## What the task requires
Write out exactly the lines from the first line of the records below through the line that contains "assert (Hdata : data_block", and stop there.

● ● ● ●

Lemma add_entry_ok r done cur fops e : tinv r done cur fops -> table_fits (entries done ++ cur ++ [e]) ->
  exists fops', tinv (add_entry r e) done (cur ++ [e]) fops' /\ pending_index_entry (add_entry r e) = false /\
    data_block (add_entry r e) = BlockBuilder_Add (block_restart_interval opt) (data_block r) e.1 e.2 /\
    contents_of (add_entry r e) = contents_of r.
Proof.
  intros Hi Hf. assert (Hf0 : table_fits (entries done ++ cur)).
  { rewrite app_assoc in Hf. by apply table_fits_app in Hf as [? _]. }
  destruct (add_index_entry_ok _ _ _ _ Hi Hf0) as (Hi1 & Hp1 & Hc1). unfold add_entry.
  assert (Hdata : data_block (add_index_entry r) = data_block r) by (unfold add_index_entry; by destruct (pending_index_entry r)).
  set (r1 := add_index_entry r) in *.
  pose proof Hi1 as [Hc Ho Hio Hd Hord (ixs & Hb) Hfr Hlast (indexed & Hbi & Hidx) Hfi Hs].
  rewrite Hp1 in Hidx. subst indexed.
  destruct (filter_add _ _ _ _ e Hfi) as (fops' & Hfi').
  destruct (on_filter_same (fun p b => AddKey b e.1) r1) as [fb Efb]. rewrite Efb in *.
  destruct (Add_built (block_restart_interval opt) (data_block r1) cur ixs e Hb) as (ixs2 & Hb2).
  { eapply fits_entry; [exact Hf|]. rewrite !elem_of_app. right. right. by left. }
  { intros ->. rewrite (Hfr eq_refl). simpl. lia. }
  cbn [with_filter with_last_key with_data_block options num_entries data_block]. rewrite Ho.
  exists fops'. split; [|split; [done|split; [by rewrite Hdata|done] ] ].
  constructor; try done.
  - by exists ixs2.
  - by destruct cur.
  - intros _. symmetry. apply last_key_of_snoc.
  - exists done. split; [done|]. simpl. by rewrite Hp1.
Qed.

Lemma Add_ok r done cur fops e : tinv r done cur fops -> table_fits (entries done ++ cur ++ [e]) ->
  exists done' cur' fops', tinv (TableBuilder_Add r e.1 e.2) done' cur' fops' /\
    (cur' <> [] -> pending_index_entry (TableBuilder_Add r e.1 e.2) = false) /\
    entries done' ++ cur' = entries done ++ cur ++ [e].
Proof.
  intros Hi Hf. destruct (add_entry_ok r done cur fops e Hi Hf) as (fops' & Hi2 & Hp2 & _).
  rewrite (Add_unfold r e (ti_clean _ _ _ _ Hi)). destruct (_ <=? _).
  - destruct (Flush_any (add_entry r e) done (cur ++ [e]) fops' Hi2 ltac:(done) Hf) as (done' & fops2 & Hi3 & He).
    exists done', [], fops2. split; [done|]. split; [done|]. by rewrite app_nil_r.
  - exists done, (cur ++ [e]), fops'. done.
Qed.

Definition add_all (l : list entry) (r : Rep F) : Rep F :=
  fold_left (fun r e => TableBuilder_Add r e.1 e.2) l r.

Lemma add_all_ok l : forall r done cur fops, tinv r done cur fops ->
  (cur <> [] -> pending_index_entry r = false) -> table_fits (entries done ++ cur ++ l) ->
  exists done' cur' fops', tinv (add_all l r) done' cur' fops' /\
    (cur' <> [] -> pending_index_entry (add_all l r) = false) /\
    entries done' ++ cur' = entries done ++ cur ++ l.
Proof.
  induction l as [|e l IH]; intros r done cur fops Hi Hp Hf; simpl.
  - exists done, cur, fops. by rewrite app_nil_r.
  - assert (Hf1 : table_fits (entries done ++ cur ++ [e])).
    { replace (entries done ++ cur ++ e :: l) with ((entries done ++ cur ++ [e]) ++ l) in Hf
        by (by rewrite <- !app_assoc). by apply table_fits_app in Hf as [? _]. }
    destruct (Add_ok r done cur fops e Hi Hf1) as (done1 & cur1 & fops1 & Hi1 & Hp1 & E1).
    assert (E : entries done ++ cur ++ e :: l = (entries done1 ++ cur1) ++ l)
      by (rewrite E1, <- !app_assoc; done).
    rewrite E in Hf |- *. rewrite <- app_assoc in Hf |- *. by eapply IH.
Qed.

Lemma newTableBuilder_ok f : wcontents f = [] -> exists fops, tinv (newTableBuilder opt f) [] [] fops.
Proof.
  intros Hf. unfold newTableBuilder.
  set (fb := match filter_policy opt with Some (_, p) => Some (p, newFilterBlockBuilder) | None => None end).
  set (r := mkRep _ _ f _ _ _ _ _ _ _ fb _ _).
  exists (match filter_policy opt with Some _ => [FStart 0] | None => [] end).
  destruct (on_filter_same (fun p b => StartBlock p b 0) r) as [b Eb].
  assert (Hfi : filter_inv (on_filter (fun p b => StartBlock p b 0) r) [] []
    (match filter_policy opt with Some _ => [FStart 0] | None => [] end)).
  { unfold filter_inv, on_filter, r, fb. cbn [filter_block].
    destruct (filter_policy opt) as [[name p]|]; [|done]. cbn [filter_block with_filter offset].
    split; [done|]. split; [simpl; lia|]. split; [done|]. split; [|split].
    - intros blk h e Hin. by apply elem_of_nil in Hin.
    - intros e He. by apply elem_of_nil in He.
    - vm_compute. congruence. }
  rewrite Eb in *. constructor; try done.
  - split; [done|]. unfold contents_of, r. simpl. by rewrite Hf.
  - constructor.
  - exists [0%nat]. apply new_built.
  - exists []. split; [apply index_built_new|done].
  - unfold contents_of, r. simpl. rewrite Hf. done.
Qed.

(** * Finishing *)

Definition filter_small (r : Rep F) : Prop :=
  match filter_block (Flush r) with
  | Some (p, b) => blen (Finish p b) < 2 ^ 31
  | None => True
  end.

(** The metaindex block: the handle of the filter block, under its name. *)
Definition meta_entries (fh : BlockHandle) : list entry :=
  match filter_policy opt with
  | Some (name, _) => [(filter_key name, handle_bytes fh)]
  | None => []
  end.

(** The filter block of the finished table. *)
Definition filter_stored (c : bytes) (done : list (list entry * BlockHandle)) (fh : BlockHandle) : Prop :=
  match filter_policy opt with
  | None => True
  | Some (_, p) => exists fops,
      let contents := Finish p (fold_left (filter_step p) fops newFilterBlockBuilder) in
      at_handle c fh contents /\ blen contents < 2 ^ 31 /\ offsets_grow 0 fops /\
      (forall blk h e, (blk, h) ∈ done -> e ∈ blk -> (handle_offset h, e.1) ∈ recorded 0 fops) /\
      blen fops <= 1 + 2 * blen (entries done)
  end.

(** A complete table file. *)
Record table_layout (c : bytes) (done : list (list entry * BlockHandle)) : Prop := {
  tl_done : Forall (stored_at c) done;
  tl_rest : exists pre mh ih fh mixs iixs,
    c = pre ++ footer_bytes (mkFooter mh ih) /\
    restarts_ok (index_entries done) iixs /\ at_handle c ih (block_bytes (index_entries done) iixs) /\
    iixs = index_ixs done /\
    restarts_ok (meta_entries fh) mixs /\ at_handle c mh (block_bytes (meta_entries fh) mixs) /\
    handle_fits fh /\ filter_stored c done fh;
  tl_order : StronglySorted handle_before done;
  tl_size : blen c < 2 ^ 40;
}.

Lemma index_body_bound c done : Forall (stored_at c) done -> blen c < 2 ^ 64 ->
  blen (body (index_entries done)) <= blen (body (entries done)) + 32 * blen (entries done).
Proof.
  intros Hd Hc. induction done as [|[blk h] done IH]; [done|].
  apply Forall_cons in Hd as [[Hne (ixs & _ & Hat)] Hd]. specialize (IH Hd).
  destruct (at_handle_range _ _ _ Hat Hc) as (_ & _ & _ & Hh). pose proof (blen_handle_bytes _ Hh).
  destruct (last_key_of_in blk Hne) as (e & He & Ek). cbn [fst snd] in *.
  pose proof (blen_body_elem _ _ He). pose proof (blen_entry e).
  pose proof (blen_entry (last_key_of blk, handle_bytes h)) as Hx. cbn [fst snd] in Hx. rewrite Ek in Hx.
  change (entries ((blk, h) :: done)) with (blk ++ entries done).
  change (index_entries ((blk, h) :: done)) with ((last_key_of blk, handle_bytes h) :: index_entries done).
  rewrite blen_body_cons, blen_body_app, blen_app, Ek. pose proof (blen_nonneg e.2).
  assert (1 <= blen blk) by (destruct blk; [done|]; rewrite blen_cons; pose proof (blen_nonneg blk); lia).
  unfold kMaxEncodedLength in *. lia.
Qed.

Lemma write_filter_ok r done fops : tinv r done [] fops -> blen (contents_of r) < 2 ^ 33 ->
  match filter_block r with Some (p, b) => blen (Finish p b) < 2 ^ 31 | None => True end ->
  exists r' fh x, write_filter r = (r', fh) /\ blen x < 2 ^ 32 /\
    (wrote r r' x \/ r' = r /\ x = []) /\
    handle_fits fh /\ (filter_policy opt = None -> filter_block r = None) /\
    (forall name p, filter_policy opt = Some (name, p) -> exists b, filter_block r = Some (p, b) /\
      b = fold_left (filter_step p) fops newFilterBlockBuilder) /\
    filter_stored (contents_of r ++ x) done fh.
Proof.
  intros Hi Hsm Hfs. pose proof (ti_filter _ _ _ _ Hi) as Hfi. pose proof (blen_nonneg (contents_of r)).
  unfold write_filter, filter_inv, filter_stored in *. destruct (filter_policy opt) as [[name p]|].
  - destruct Hfi as (Eb & Hg & Hl & Hd & _ & Hn). rewrite Eb in *. cbv beta iota in Hfs. unfold builder_ok.
    rewrite (proj1 (ti_clean _ _ _ _ Hi)). cbn [ok].
    set (con := Finish p (fold_left (filter_step p) fops newFilterBlockBuilder)) in *.
    pose proof (blen_nonneg con).
    destruct (WriteRawBlock_ok r con kNoCompression (ti_clean _ _ _ _ Hi)) as (r' & -> & Hw).
    { unfold kBlockTrailerSize. lia. }
    exists r', (mkHandle (blen (contents_of r)) (blen con)), (stored_block kNoCompression con).
    split; [reflexivity|]. rewrite blen_stored_block. unfold kBlockTrailerSize. split; [lia|]. split; [by left|].
    split; [unfold handle_fits; cbn [handle_offset handle_size]; lia|]. split; [done|].
    split; [intros ? ? [= <- <-]; eauto|].
    exists fops. split; [|split; [done|]; split; [done|]; split; [done|]].
    + exists (contents_of r), kNoCompression, con, []. rewrite app_nil_r. split; [done|]. split; [done|]. by left.
    + rewrite (@blen_nil entry) in Hn. lia.
  - rewrite Hfi. exists r, newBlockHandle, []. repeat split; [by right|done..].
Qed.

(** Writing a block without an entry, or with one. *)
Lemma write_one_ok r (m : list entry) : clean r -> (length m <= 1)%nat -> Forall entry_fits m ->
  blen (contents_of r) + blen (body m) + 2 ^ 10 < 2 ^ 64 ->
  let b := add_entries (block_restart_interval opt) m newBlockBuilder in
  exists r' h x mixs, WriteBlock r b = (r', newBlockBuilder, h) /\ wrote r r' x /\
    restarts_ok m mixs /\ at_handle (contents_of r ++ x) h (block_bytes m mixs) /\
    blen x <= blen (body m) + 32.
Proof.
  intros Hc Hm Hf Hsz b.
  destruct (add_entries_built (block_restart_interval opt) m _ _ _ new_built Hf) as (mixs & Hb);
    [simpl; lia|]. rewrite app_nil_l in Hb.
  pose proof (block_bytes_bound _ _ (built_ixs _ _ _ Hb)) as Hbb.
  assert (blen m <= 1) by (unfold blen; lia). unfold kBlockTrailerSize in *.
  destruct (WriteBlock_ok r b m mixs Hc Hb) as (r' & h & x & E & Hw & Hat & _ & Hx & _);
    [unfold kBlockTrailerSize; lia|].
  exists r', h, x, mixs. unfold kBlockTrailerSize in Hx. pose proof (built_ixs _ _ _ Hb).
  repeat (split; [done|]). lia.
Qed.

(** [r'] is [r] after a write of [x], its blocks untouched. *)
Record kept (r r' : Rep F) (x : bytes) : Prop := {
  kept_contents : contents_of r' = contents_of r ++ x;
  kept_clean : clean r';
  kept_options : options r' = options r;
  kept_index : index_block r' = index_block r /\ index_block_options r' = index_block_options r;
  kept_pending : pending_index_entry r' = pending_index_entry r /\ pending_handle r' = pending_handle r;
  kept_last : last_key r' = last_key r;
  kept_filter : filter_block r' = filter_block r;
}.

Lemma wrote_kept r r' x : wrote r r' x -> kept r r' x.
Proof.
  intros Hw. destruct (wrote_clean _ _ _ Hw) as [Hc E]. destruct Hw as (f & _ & ->). by constructor.
Qed.

Lemma kept_refl r : clean r -> kept r r [].
Proof. intros Hc. constructor; try done. by rewrite app_nil_r. Qed.

Lemma kept_trans r1 r2 r3 x y : kept r1 r2 x -> kept r2 r3 y -> kept r1 r3 (x ++ y).
Proof.
  intros [E1 C1 O1 [I1 J1] [P1 Q1] L1 F1] [E2 C2 O2 [I2 J2] [P2 Q2] L2 F2].
  constructor; [by rewrite E2, E1, app_assoc|done|congruence|split; congruence|split; congruence|congruence..].
Qed.

Lemma add_index_final (r : Rep F) done : index_block_options r = with_restart_interval opt 1 ->
  (exists indexed, index_built (index_block r) indexed /\
    if pending_index_entry r
    then exists blk, done = indexed ++ [(blk, pending_handle r)] /\ last_key r = last_key_of blk
    else indexed = done) ->
  Forall (fun d => entry_fits (last_key_of d.1, handle_bytes d.2)) done ->
  exists b p h, add_index_entry r = with_pending (with_index_block r b) p h /\ index_built b done.
Proof.
  intros Hio (indexed & Hb & Hp) Hf. unfold add_index_entry.
  destruct (pending_index_entry r) eqn:Ep.
  - destruct Hp as (blk & -> & Hlk). rewrite Hio, Hlk, BlockHandle_EncodeTo_app. do 3 eexists. split; [reflexivity|].
    apply index_built_add; [done|]. rewrite Forall_app, Forall_singleton in Hf. apply Hf.
  - subst indexed. exists (index_block r), (pending_index_entry r), (pending_handle r).
    split; [|done]. by destruct r.
Qed.

Lemma write_metaindex_ok r r1 done fh x : kept r r1 x -> options r = opt ->
  (filter_policy opt = None -> filter_block r = None) ->
  (forall name p, filter_policy opt = Some (name, p) -> exists b, filter_block r = Some (p, b)) ->
  blen (contents_of r1) < 2 ^ 36 -> Forall entry_fits (meta_entries fh) -> filter_stored (contents_of r1) done fh ->
  exists r2 mh y mixs, write_metaindex r1 fh = (r2, mh) /\ kept r1 r2 y /\
    restarts_ok (meta_entries fh) mixs /\
    at_handle (contents_of r1 ++ y) mh (block_bytes (meta_entries fh) mixs) /\
    blen y <= blen (body (meta_entries fh)) + 32.
Proof.
  intros Hk Ho Hn Hs Hsm Hf Hst. unfold write_metaindex, builder_ok.
  rewrite (proj1 (kept_clean _ _ _ Hk)), (kept_options _ _ _ Hk), Ho, (kept_filter _ _ _ Hk). cbn [ok].
  assert (Hb : (match filter_policy opt, filter_block r with
    | Some (name, _), Some _ => BlockBuilder_Add (block_restart_interval opt) newBlockBuilder (filter_key name)
        (BlockHandle_EncodeTo fh [])
    | _, _ => newBlockBuilder end) =
    add_entries (block_restart_interval opt) (meta_entries fh) newBlockBuilder).
  { unfold meta_entries. destruct (filter_policy opt) as [[name p]|]; [|done].
    destruct (Hs name p eq_refl) as [b ->]. by rewrite BlockHandle_EncodeTo_app. }
  rewrite Hb.
  assert (Hle : (length (meta_entries fh) <= 1)%nat) by (unfold meta_entries; by destruct (filter_policy opt) as [[]|]; simpl; lia).
  destruct (write_one_ok r1 (meta_entries fh) (kept_clean _ _ _ Hk) Hle Hf) as (r2 & mh & y & mixs & -> & Hw & Hr & Hat & Hy).
  { assert (blen (body (meta_entries fh)) <= 2 ^ 33 + 32); [|lia]. unfold meta_entries in *.
    destruct (filter_policy opt) as [[name p]|]; [|done]. apply Forall_singleton in Hf as [Hf1 Hf2].
    rewrite blen_body_cons. pose proof (blen_entry (filter_key name, handle_bytes fh)). cbn [fst snd] in *.
    change (blen (body [])) with 0. lia. }
  exists r2, mh, y, mixs. split; [done|]. split; [by apply wrote_kept|done].
Qed.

● ● ● ●

## Reply to the exercise
Lemma add_entry_ok r done cur fops e : tinv r done cur fops -> table_fits (entries done ++ cur ++ [e]) ->
  exists fops', tinv (add_entry r e) done (cur ++ [e]) fops' /\ pending_index_entry (add_entry r e) = false /\
    data_block (add_entry r e) = BlockBuilder_Add (block_restart_interval opt) (data_block r) e.1 e.2 /\
    contents_of (add_entry r e) = contents_of r.
Proof.
  intros Hi Hf. assert (Hf0 : table_fits (entries done ++ cur)).
  { rewrite app_assoc in Hf. by apply table_fits_app in Hf as [? _]. }
  destruct (add_index_entry_ok _ _ _ _ Hi Hf0) as (Hi1 & Hp1 & Hc1). unfold add_entry.
  assert (Hdata : data_block (add_index_entry r) = data_block r) by (unfold add_index_entry; by destruct (pending_index_entry r)).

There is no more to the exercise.